Wenn wir gelegentlich nach Eisenach fuhren, um dort Geschäfte zu durchstöbern, setzte ich mich oft in die Sky Bar, um dort einen Kaffee zu trinken. Damals gab es dort eine Bedienung, die in meinem Empfinden immer aussah, als wäre sie des Morgens verprügelt worden und wolle gleich in Tränen ausbrechen. Als sie mir wieder einmal meinen Kaffee auf den Tisch stellte, suchte ich ihren Blick und sagte deutlich an sie gerichtet: „Vielen Dank!“ Nachdem sie bis dahin die Augen niedergeschlagen hatte, hob sie jetzt den Blick, erwiderte meinen und schenkte mir ein Lächeln, für das mancher gleich einen Heiratsantrag machen würde.
Als ich im vorletzten Jahr zwei Mal in einer Woche in der Universitätsklinik Göttingen schwere Operationen hinter mich bringen musste, lag ich danach auf der Intensivstation und dachte, möglicherweise sei mein letztes Stündchen angebrochen. Gerade einmal war ich wieder ein Stück weit bei Bewusstsein, da legte sich eine Hand auf meinem Schulter. Eine junge Ärztin eröffnete mir, dass sie für mich zuständig sei, und sagte, das Gröbste sei bereits überstanden. Sie erwähnte weiterhin, dass sie am nächsten Tag frei hätte, aber trotzdem irgendwann vorbeikommen würde, um nach mit zu sehen: „Schließlich muss ich wissen, ob es meinem Patienten gut geht!“
Erst vor ein paar Tagen habe ich mir eine neue Brille anpassen lassen, und saß an einem Tisch, um mich im Spiegel von ihrem Sitz und ihrer Wirksamkeit zu überzeugen. Auch am Nachbartisch saß ein Paar, und er probierte ebenfalls eine neue Brille. Sie dagegen blickte MIR mit einem bestätigenden Nicken tief in die Augen; ich musste wohl den Eindruck gemacht haben, dass ich an meiner neu erworbenen Sehhilfe zweifelte.

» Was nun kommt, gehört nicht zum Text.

(** * The VPU strided-slice stage: mask codec, frontend, validator, encoder

    A shallow embedding of
    [inference-engine/src/vpu/graph_transformer/src/stages/strided_slice.cpp]
    and the properties its specification states about it.

    C++ exceptions are values of an error type, the graph container and the
    blob serializer are threaded explicitly, and the places where the C++
    standard leaves the behaviour undefined are a separate outcome. *)

From Stdlib Require Import ZArith Lia Bool Ascii String List.
From stdpp Require Import base option list strings gmap.

Local Open Scope string_scope.
Local Open Scope Z_scope.

(** ** Outcomes of a call *)

(** Specification section 7 sorts the failures into kinds. *)
Inductive ErrorKind :=
  | FormatError
  | ArityError
  | TypeMismatch
  | UnsupportedFeature
  | MissingCompileTimeData
  | ContractViolation.

(** The enumerations below are declared in headers of the graph transformer;
    this file names [DataType::S32] and [StageType::StridedSlice] only. *)
Inductive DataType := FP16 | U8 | S32 | FP32 | I8.

#[global] Instance DataType_eq_dec : EqDecision DataType.
Proof. solve_decision. Defined.

Inductive StageType := StridedSlice.

Inductive DataUsage := Input | Output | Const | Intermediate | Temp | Fake.

(** One constructor per throw site, carrying the arguments of its message. *)
Inductive Error :=
  (* maskStrToInt, line 29 *)
  | UnsupportedMaskValue (character : ascii)
  (* parseStridedSlice, lines 98 and 101 *)
  | ParseNumInputs (layerName layerType : string) (n : nat)
  | ParseNumOutputs (layerName layerType : string) (n : nat)
  (* parseStridedSlice, lines 106, 110 and 114 *)
  | MaskNotSupported (layerName layerType : string) (param : string)
  (* parseStridedSlice, lines 124 and 128 *)
  | StridesPointerNull (layerName layerType : string)
  | NegativeStride (layerName layerType : string)
  (* initialCheckImpl, lines 58 and 61 *)
  | CheckNumInputs (stageName : string) (stageType : StageType) (n : nat)
  | CheckNumOutputs (stageName : string) (stageType : StageType) (n : nat)
  (* assertInputsOutputsTypes *)
  | TypesCountMismatch (stageName : string)
  | UnexpectedDataType (stageName : string) (idx : nat) (actual : DataType)
  (* input(i) / output(i) with i out of range *)
  | EdgeIndexOutOfRange (stageName : string) (idx : nat).

Definition errorKind (e : Error) : ErrorKind :=
  match e with
  | UnsupportedMaskValue _ => FormatError
  | ParseNumInputs _ _ _ | ParseNumOutputs _ _ _ => ArityError
  | CheckNumInputs _ _ _ | CheckNumOutputs _ _ _ => ArityError
  | MaskNotSupported _ _ _ => UnsupportedFeature
  | StridesPointerNull _ _ | NegativeStride _ _ => MissingCompileTimeData
  | TypesCountMismatch _ | UnexpectedDataType _ _ _ => TypeMismatch
  | EdgeIndexOutOfRange _ _ => ContractViolation
  end.

(** [Ok] is a normal return, [Throw] an exception leaving the function,
    [Undefined] an execution the C++ standard gives no meaning to
    (a shift by at least the width of [int], signed overflow). *)
Inductive outcome (A : Type) :=
  | Ok (a : A)
  | Throw (e : Error)
  | Undefined.

Arguments Ok {A} a.
Arguments Throw {A} e.
Arguments Undefined {A}.

#[global] Instance outcome_ret : MRet outcome := fun _ a => Ok a.

#[global] Instance outcome_bind : MBind outcome := fun _ _ f m =>
  match m with
  | Ok a => f a
  | Throw e => Throw e
  | Undefined => Undefined
  end.

(** [VPU_THROW_UNLESS(cond, ...)] *)
Definition VPU_THROW_UNLESS (cond : bool) (e : Error) : outcome unit :=
  if cond then Ok tt else Throw e.

Definition succeeds {A} (o : outcome A) : Prop := exists a, o = Ok a.

Definition throwsKind {A} (o : outcome A) (k : ErrorKind) : Prop :=
  exists e, o = Throw e /\ errorKind e = k.

(** ** Machine integers *)

Definition INT_MAX : Z := 2 ^ 31 - 1.

(** The value of type [int] congruent to [z] modulo 2^32. *)
Definition toInt (z : Z) : Z := (z + 2 ^ 31) mod 2 ^ 32 - 2 ^ 31.

(** Conversion to [std::uint32_t]. *)
Definition toUInt32 (z : Z) : Z := z mod 2 ^ 32.

(** [a << n] on [int] with [a] non-negative: defined when [n] is below the
    width and [a * 2^n] fits the unsigned type, and then that value converted
    to [int]; anything else is undefined. *)
Definition shlInt (a n : Z) : option Z :=
  if (0 <=? n) && (n <? 32) && (Z.shiftl a n <? 2 ^ 32)
  then Some (toInt (Z.shiftl a n))
  else None.

(** ** Mask codec *)

(** The body of the range-for loop of [maskStrToInt], over the characters
    still to be read, with the locals [result] and [idx]. *)
Fixpoint maskLoop (mask : string) (result idx : Z) : outcome Z :=
  match mask with
  | EmptyString => Ok result
  | String character rest =>
      if Ascii.eqb character "," then
        maskLoop rest result idx
      else if Ascii.eqb character "1" then
        (* result |= (0x1 << idx++) *)
        match shlInt 1 idx with
        | Some bit => maskLoop rest (Z.lor result (toUInt32 bit)) (idx + 1)
        | None => Undefined
        end
      else if Ascii.eqb character "0" then
        (* idx++ *)
        if idx <? INT_MAX then maskLoop rest result (idx + 1) else Undefined
      else
        Throw (UnsupportedMaskValue character)
  end.

Definition maskStrToInt (mask : string) : outcome Z := maskLoop mask 0 0.

(** The non-separator characters of a mask text, in order. *)
Fixpoint flagChars (mask : string) : list ascii :=
  match mask with
  | EmptyString => []
  | String c rest =>
      if Ascii.eqb c "," then flagChars rest else c :: flagChars rest
  end.

Definition isMaskChar (c : ascii) : bool :=
  Ascii.eqb c "," || Ascii.eqb c "1" || Ascii.eqb c "0".

(** Every character is ['0'], ['1'] or the separator. *)
Fixpoint onlyMaskChars (mask : string) : bool :=
  match mask with
  | EmptyString => true
  | String c rest => isMaskChar c && onlyMaskChars rest
  end.

(** Thirty-three flags, all set: one more than a 32-bit mask holds. *)
Definition flags33 : string :=
  "1,1,1,1,1,1,1,1,1,1,1,1,1,1,1,1,1,1,1,1,1,1,1,1,1,1,1,1,1,1,1,1,1".

(** What the specification asks of the encoding [r] of [mask]: a 32-bit
    unsigned value whose bit [i] tells whether flag [i] is ['1']. *)
Definition encodes (mask : string) (r : Z) : Prop :=
  0 <= r < 2 ^ 32 /\
  forall i : nat, Z.testbit r (Z.of_nat i) = true <-> flagChars mask !! i = Some "1"%char.

(** ** Tensors, layers, stages *)

Record DataDesc := mkDataDesc {
  dataType : DataType;
  dims : list Z
}.

(** [desc().totalDimSize()]: the number of elements, the product of the
    dimension sizes. *)
Definition totalDimSize (d : DataDesc) : Z := fold_right Z.mul 1 (dims d).

(** The object [content()] points to, as this file reads it. [getS32] is what
    [get<int32_t>()] returns: [None] for the null pointer, else the array the
    pointer addresses, of which [totalDimSize] elements belong to the tensor. *)
Record DataContent := mkDataContent {
  getS32 : option (nat -> Z)
}.

(** A tensor as this file reads it. [content] is the pointer [content()]
    returns: [None] when it is null, as for a tensor with no constant
    content. *)
Record Data := mkData {
  usage : DataUsage;
  desc : DataDesc;
  content : option DataContent
}.

Abbreviation DataVector := (list Data).

(** [ie::CNNLayer]: every parameter is stored as text. *)
Record CNNLayer := mkCNNLayer {
  layerName : string;
  layerType : string;
  params : gmap string string
}.

(** Modelled from the spec: [GetParamAsString(param, def)] is a method of the
    layer class, which is not in this file. Section 3 has the layer map
    parameter names to text; [def] is the text for a name with no entry. *)
Definition GetParamAsString (layer : CNNLayer) (param def : string) : string :=
  default def (params layer !! param).

Record Stage := mkStage {
  name : string;
  type : StageType;
  origLayer : CNNLayer;
  inputs : DataVector;
  outputs : DataVector
}.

Diese Art von im Grunde sprachlosen Begegnungen ist es, die ich meine. Der Augenblick ist meist vorbei, bevor man ihn noch richtig wahrgenommen hat. Man hat das Gegenüber nie zuvor getroffen und wird es möglicherweise niemals wiedersehen. Trotzdem ist die Begegnung hyperintensiv, für einen winzigen Moment steht die Erde still, und es gibt nur noch zwei Personen, während für den Bruchteil einer Sekunde nichts anderes mehr eine Bedeutung hat.
Ich hatte es bereits einmal angedeutet: Susanne ist, nachdem wir seit mehr als 35 Jahren unser Leben teilen, immer noch in der Lage, mir entsprechende Momente zu spendieren. Ich weiß, ich liebe, und ich bin ein glücklicher Mensch!

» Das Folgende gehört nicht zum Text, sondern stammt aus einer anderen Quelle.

(** The requests sent so far (oldest first) and the number of clock reads. *)
Record World : Type := mkWorld {
  sent : list ChatRequest;
  ticks : nat
}.

Inductive Result (A : Type) : Type :=
| Returned (a : A)
| Raised (e : PyException).

Arguments Returned {A} a.
Arguments Raised {A} e.

(** Computations that read and change the world and may raise. *)
Definition M (A : Type) : Type := World -> Result A * World.

Definition ret {A : Type} (a : A) : M A := fun w => (Returned a, w).

Definition bind {A B : Type} (m : M A) (k : A -> M B) : M B :=
  fun w =>
    match m w with
    | (Returned a, w') => k a w'
    | (Raised e, w') => (Raised e, w')
    end.

(** [try: body  except Exception as e: handler(e)]; what [body] did to the
    world before raising stays done, and an exception that is not an
    [Exception] goes on to the caller. *)
Definition try_except {A : Type} (body : M A) (handler : PyException -> M A) : M A :=
  fun w =>
    match body w with
    | (Returned a, w') => (Returned a, w')
    | (Raised e, w') =>
        if isinstance_Exception e then handler e w' else (Raised e, w')
    end.

Declare Scope py_scope.
Delimit Scope py_scope with py.
Notation "x <- m ;; k" := (bind m (fun x => k))
  (at level 61, m at next level, right associativity) : py_scope.
Open Scope py_scope.

Section Effects.

(** The service's answer to a request, given the requests before it. *)
Variable service : list ChatRequest -> ChatRequest -> Outcome.

(** The text of [datetime.now().isoformat()] at the n-th read. *)
Variable clock : nat -> string.

Definition create (req : ChatRequest) : M string :=
  fun w =>
    let w' := mkWorld (sent w ++ [req]) (ticks w) in
    match service (sent w) req with
    | Reply text => (Returned text, w')
    | Failure e => (Raised e, w')
    end.

Definition now_isoformat : M string :=
  fun w => (Returned (clock (ticks w)), mkWorld (sent w) (S (ticks w))).

End Effects.

(** [int(x)] of a float: truncation toward zero. *)
Definition py_int (x : Q) : Z := Z.quot (Qnum x) (Z.pos (Qden x)).

(** The integers whose product with 1.5 is exact in binary64. *)
Definition exact_range (n : Z) : Prop := (Z.abs n < 2 ^ 51)%Z.

(** Rounding as the specification words it, [round(x)]: to the nearest
    integer, a tie going to the even neighbour. *)
Definition spec_round (x : Q) : Z :=
  let f := Qfloor x in
  match Qcompare (x - inject_Z f) (1 # 2) with
  | Lt => f
  | Gt => (f + 1)%Z
  | Eq => if Z.even f then f else (f + 1)%Z
  end.

(** Rounding to the nearest integer with a tie going up, the other common
    reading of the specification's [round]. *)
Definition spec_round_half_up (x : Q) : Z := Qfloor (x + (1 # 2)).

(** ** content-generation/ai_content_generator.py *)

Module AIContentGenerator.

Import PyStr.

(** Eight spaces: the indentation the triple-quoted prompts carry. *)
Definition IND : string := "        ".

(** The f-string [prompt] of [generate_blog_post]. *)
Definition blog_prompt (topic target_audience : string) (word_count : Z) : string :=
  join NL
    [ "";
      IND ++ "Write a comprehensive blog post about '" ++ topic ++ "' for "
          ++ target_audience ++ ".";
      IND;
      IND ++ "Requirements:";
      IND ++ "- Approximately " ++ str_of_int word_count ++ " words";
      IND ++ "- Include an engaging title";
      IND ++ "- Structure with clear headings and subheadings";
      IND ++ "- Include practical tips or actionable advice";
      IND ++ "- End with a conclusion that encourages engagement";
      IND ++ "- Use a conversational but professional tone";
      IND;
      IND ++ "Format the response as:";
      IND ++ "TITLE: [Blog post title]";
      IND;
      IND ++ "CONTENT:";
      IND ++ "[Full blog post content with proper formatting]";
      IND;
      IND ++ "TAGS: [5 relevant tags separated by commas]";
      IND ].

(** [estimated_tokens = int(word_count * 1.5)], for a [word_count] in
    [exact_range], where the float product is the exact one. *)
Definition estimated_tokens (word_count : Z) : Z :=
  py_int (inject_Z word_count * 1.5)%Q.

(** The keyword arguments [generate_blog_post] passes to the service. *)
Definition blog_request (topic target_audience : string) (word_count : Z) : ChatRequest :=
  {| model := "gpt-3.5-turbo";
     messages :=
       [ mkMessage "system"
           "You are an expert content writer specializing in engaging, SEO-friendly blog posts.";
         mkMessage "user" (blog_prompt topic target_audience word_count) ];
     max_tokens := estimated_tokens word_count;
     temperature := 0.7%Q |}.

(** The four variables of the parsing loop. *)
Record BlogVars : Type := mkBlogVars {
  title : string;
  body : string;
  tags : string;
  current_section : string
}.

Definition blog_init : BlogVars := mkBlogVars "" "" "" "".

(** One iteration of [for line in lines]. *)
Definition blog_line (v : BlogVars) (line : string) : BlogVars :=
  if startswith line "TITLE:" then
    mkBlogVars (strip (replace line "TITLE:" "")) (body v) (tags v) "title"
  else if startswith line "CONTENT:" then
    mkBlogVars (title v) (body v) (tags v) "content"
  else if startswith line "TAGS:" then
    mkBlogVars (title v) (body v) (strip (replace line "TAGS:" "")) "tags"
  else if String.eqb (current_section v) "content" && truthy (strip line) then
    mkBlogVars (title v) (body v ++ line ++ NL) (tags v) (current_section v)
  else v.

(** The whole loop, from the reply text. *)
Definition blog_parse (reply : string) : BlogVars :=
  fold_left blog_line (split reply NL) blog_init.

(** [[tag.strip() for tag in tags.split(",") if tag.strip()]] *)
Definition tag_list (tags : string) : list string :=
  map strip (filter (fun tag => truthy (strip tag)) (split tags ",")).

(** [len(full_content.split())] with [full_content = title + "\n" + body] *)
Definition word_count_of (v : BlogVars) : nat :=
  let full_content := title v ++ NL ++ body v in
  List.length (split_ws full_content).

(** The dictionary returned on the success path. *)
Definition blog_record (topic target_audience : string) (v : BlogVars)
    (generated_at : string) : PyDict.t :=
  [ ("title", VStr (title v));
    ("content", VStr (strip (body v)));
    ("tags", VList (map VStr (tag_list (tags v))));
    ("topic", VStr topic);
    ("target_audience", VStr target_audience);
    ("word_count", VInt (Z.of_nat (word_count_of v)));
    ("generated_at", VStr generated_at);
    ("status", VStr "success") ].

(** The dictionary both operations return from their [except] clause. *)
Definition error_record (e : PyException) (generated_at : string) : PyDict.t :=
  [ ("status", VStr "error");
    ("error", VStr (exc_message e));
    ("generated_at", VStr generated_at) ].

(** The f-string [prompt] of [generate_content_calendar]. *)
Definition calendar_prompt (niche : string) (num_posts : Z) : string :=
  join NL
    [ "";
      IND ++ "Create " ++ str_of_int num_posts ++ " blog post ideas for the "
          ++ niche ++ " niche.";
      IND;
      IND ++ "For each idea, provide:";
      IND ++ "1. A compelling title";
      IND ++ "2. A brief description (2-3 sentences)";
      IND ++ "3. Target audience";
      IND ++ "4. Estimated difficulty level (Beginner/Intermediate/Advanced)";
      IND;
      IND ++ "Format each idea as:";
      IND ++ "IDEA [number]:";
      IND ++ "Title: [title]";
      IND ++ "Description: [description]";
      IND ++ "Audience: [target audience]";
      IND ++ "Level: [difficulty level]";
      IND ++ "---";
      IND ].

Definition calendar_request (niche : string) (num_posts : Z) : ChatRequest :=
  {| model := "gpt-3.5-turbo";
     messages :=
       [ mkMessage "system"
           "You are a content strategist specializing in creating engaging content calendars.";
         mkMessage "user" (calendar_prompt niche num_posts) ];
     max_tokens := 2000;
     temperature := 0.8%Q |}.

(** One iteration of the inner [for line in lines] on the [idea] dict. *)
Definition idea_line (idea : PyDict.t) (line : string) : PyDict.t :=
  if startswith line "Title:" then
    PyDict.set idea "title" (VStr (strip (replace line "Title:" "")))
  else if startswith line "Description:" then
    PyDict.set idea "description" (VStr (strip (replace line "Description:" "")))
  else if startswith line "Audience:" then
    PyDict.set idea "audience" (VStr (strip (replace line "Audience:" "")))
  else if startswith line "Level:" then
    PyDict.set idea "level" (VStr (strip (replace line "Level:" "")))
  else idea.

(** The test guarding the body of [for section in sections]. *)
Definition is_candidate (section : string) : bool :=
  contains "IDEA" section && contains "Title:" section.

(** The [idea] dict after the inner loop, for a section stamped [generated_at]. *)
Definition idea_of_section (generated_at section : string) : PyDict.t :=
  let lines := split (strip section) NL in
  fold_left idea_line lines [("generated_at", VStr generated_at)].

Section WithEffects.

Variable service : list ChatRequest -> ChatRequest -> Outcome.
Variable clock : nat -> string.

Definition generate_blog_post (topic target_audience : string) (word_count : Z)
    : M PyDict.t :=
  try_except
    (response <- create service (blog_request topic target_audience word_count) ;;
     let v := blog_parse response in
     generated_at <- now_isoformat clock ;;
     ret (blog_record topic target_audience v generated_at))
    (fun e =>
       generated_at <- now_isoformat clock ;;
       ret (error_record e generated_at)).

Hört sich nach einem passenden Abschluss dieses Beitrags an? Moment, es fehlt die Hintergrundmusik.
Ich LIEBE auch dieses Stück, besonders den Refrain:
I was lookin‘ back to see if you were lookin back at me
To see me lookin back at you
(Ich blickte mich um, ob du dich umblickst, um zu sehen, wie ich mich nach dir umdrehe)
Falls sich die Blicke treffen, hat auch die Begegnung für die Ewigkeit stattgefunden. Ein unauslöschbares Band ist geknüpft, das fortbesteht, auch wenn es keine weitere Begegnung mehr gibt.